European Patent No. 0763911B1 European Patent No. 0819481 European Patent No. 0786857

  The object of the present invention is therefore to develop a method of the kind described at the outset so that it is possible to easily take into account the effects of different distortions of the stand during calibration and rolling. Thereby, higher precision should be realized during rolling. Calibration is performed with the work roll (or the intermediate roll in the case of a 6-roll type stand) shifted in the axial direction, in order to obtain a roll turning value with more accurate stand factor and reliability. It should be.
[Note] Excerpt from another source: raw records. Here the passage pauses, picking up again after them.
(** * AutoMarket: commission resolution and transaction lifecycle

    A shallow embedding of the backend models
    [backend/src/models/CommissionSetting.ts], [Commission.ts],
    [Transaction.ts], [BaseModel.ts] and of the models around them, and
    the properties of the commission resolver, of the transaction
    lifecycle and of those models proved on it.

    Conventions of the embedding.
    - A JavaScript number is an IEEE 754 double: Rocq's primitive
      [float], with the kernel's arithmetic.
    - A DECIMAL column holds an exact decimal in the database (a [Qc]
      in a row).  The connection of [config/database.ts] installs no
      type parser and the models do not parse rows, so that the code
      reads such a column of a fetched row as the string PostgreSQL
      prints for it ([JS.Numeric]): truthy whatever its value, compared
      with another such string character by character, and converted to
      the nearest double by arithmetic and by a comparison with a number.
      What SQL computes itself (ORDER BY, SUM, COUNT) is exact.
    - A table read or written by key is a [gmap] from the [id] column to
      the row; the commission settings, which are only scanned, are a
      list of rows, in the order in which the database delivers rows
      that no ORDER BY key separates.  SQL does not fix that order.
    - An [async] method that cannot throw is a computation in the state
      monad [M] over the [World]: the tables, the wall clock and the
      random source.  One that can throw is a computation in [Try]: it
      ends in a value or in the exception thrown, and what it wrote
      before throwing stays written.  A [patch] or [insert] goes through
      objection's validation against the model's [jsonSchema], then
      through the hook of [BaseModel], then to the table as the
      migration creates it.  Connection errors are not modelled, and
      identifiers are taken to be well-formed uuids. *)

From Stdlib Require Import ZArith QArith Qcanon Qround Lia.
From Stdlib Require Import Ascii String Sorting.Sorted.
From Stdlib Require Import Floats.
From Stdlib Require Uint63.
From stdpp Require Import gmap strings list fin_maps pretty.
Lemma skip_param_inter inter final rest :
  Str.all (in_class cls_inter) inter = true ->
  in_class cls_param final = false ->
  skip cls_param (inter ++ String final rest) = inter ++ String final rest.
Proof.
  intros Hi Hf. destruct inter as [|i inter]; simpl in Hi.
  - change ("" ++ String final rest) with (String final rest). by apply skip_stop.
  - apply andb_true_iff in Hi as [Hi _].
    rewrite StrFacts.app_cons. apply skip_stop. by apply inter_not_param.
Qed.

Lemma scan_escape_CSI params inter final rest :
  Str.all (in_class cls_param) params = true ->
  Str.all (in_class cls_inter) inter = true ->
  in_class cls_final final = true ->
  scan_escape (String ESC (String "[" (params ++ inter ++ String final rest))) =
  Some rest.
Proof.
  intros Hp Hi Hf. unfold scan_escape. rewrite Ascii.eqb_refl.
  replace (in_class cls_Fe "[") with false by reflexivity.
  rewrite Ascii.eqb_refl, (skip_app _ _ _ Hp).
  rewrite skip_param_inter by (done || by apply final_not_param).
  rewrite (skip_app _ _ _ Hi), skip_stop by by apply final_not_inter.
  by rewrite Hf.
Qed.

Lemma render_app_Fe c rest :
  render (EscFe c) ++ rest = String ESC (String c rest).
Proof. reflexivity. Qed.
  The solution to this problem according to the invention is that the work rolls can be displaced axially relative to one another from a non-axially shifted zero position and the relative shift position of the work rolls not equal to the zero position. At the (calibration position), calculation of the swiveling position and / or calculation of the stand coefficient for adjusting to a symmetrical roll gap is performed, the calculated swiveling position and / or stand coefficient value is stored, and the rolled material is rolled. It is characterized in that it is used in a calculation for further calculating the swivel position and / or the reduction of the roll set when doing so.

  In this case, in particular, conversion from the calibration position to the current shift position is performed from the stored turning position and / or stored stand coefficient value.

  Therefore, at least once, at a certain relative axial position of the work roll (especially at the maximum positive shift position), the swiveling position and / or the stand factor for adjusting to a symmetrical roll gap is calculated, The position is stored or referenced as a reference value for further conversion to another shift position.

  In a highly preferred development, the calculation of the pivot position and / or the calculation of the stand factor for adjusting to a symmetrical roll gap is performed at least twice, i.e. the first relative axial position of the work roll and the work roll. The first relative axial position is different from the second relative axial position, and at least two calculated swivel positions and / or stand coefficient values are obtained. It is stored and used in calculations to further calculate the swivel position and / or reduction of the roll set when rolling the rolled material.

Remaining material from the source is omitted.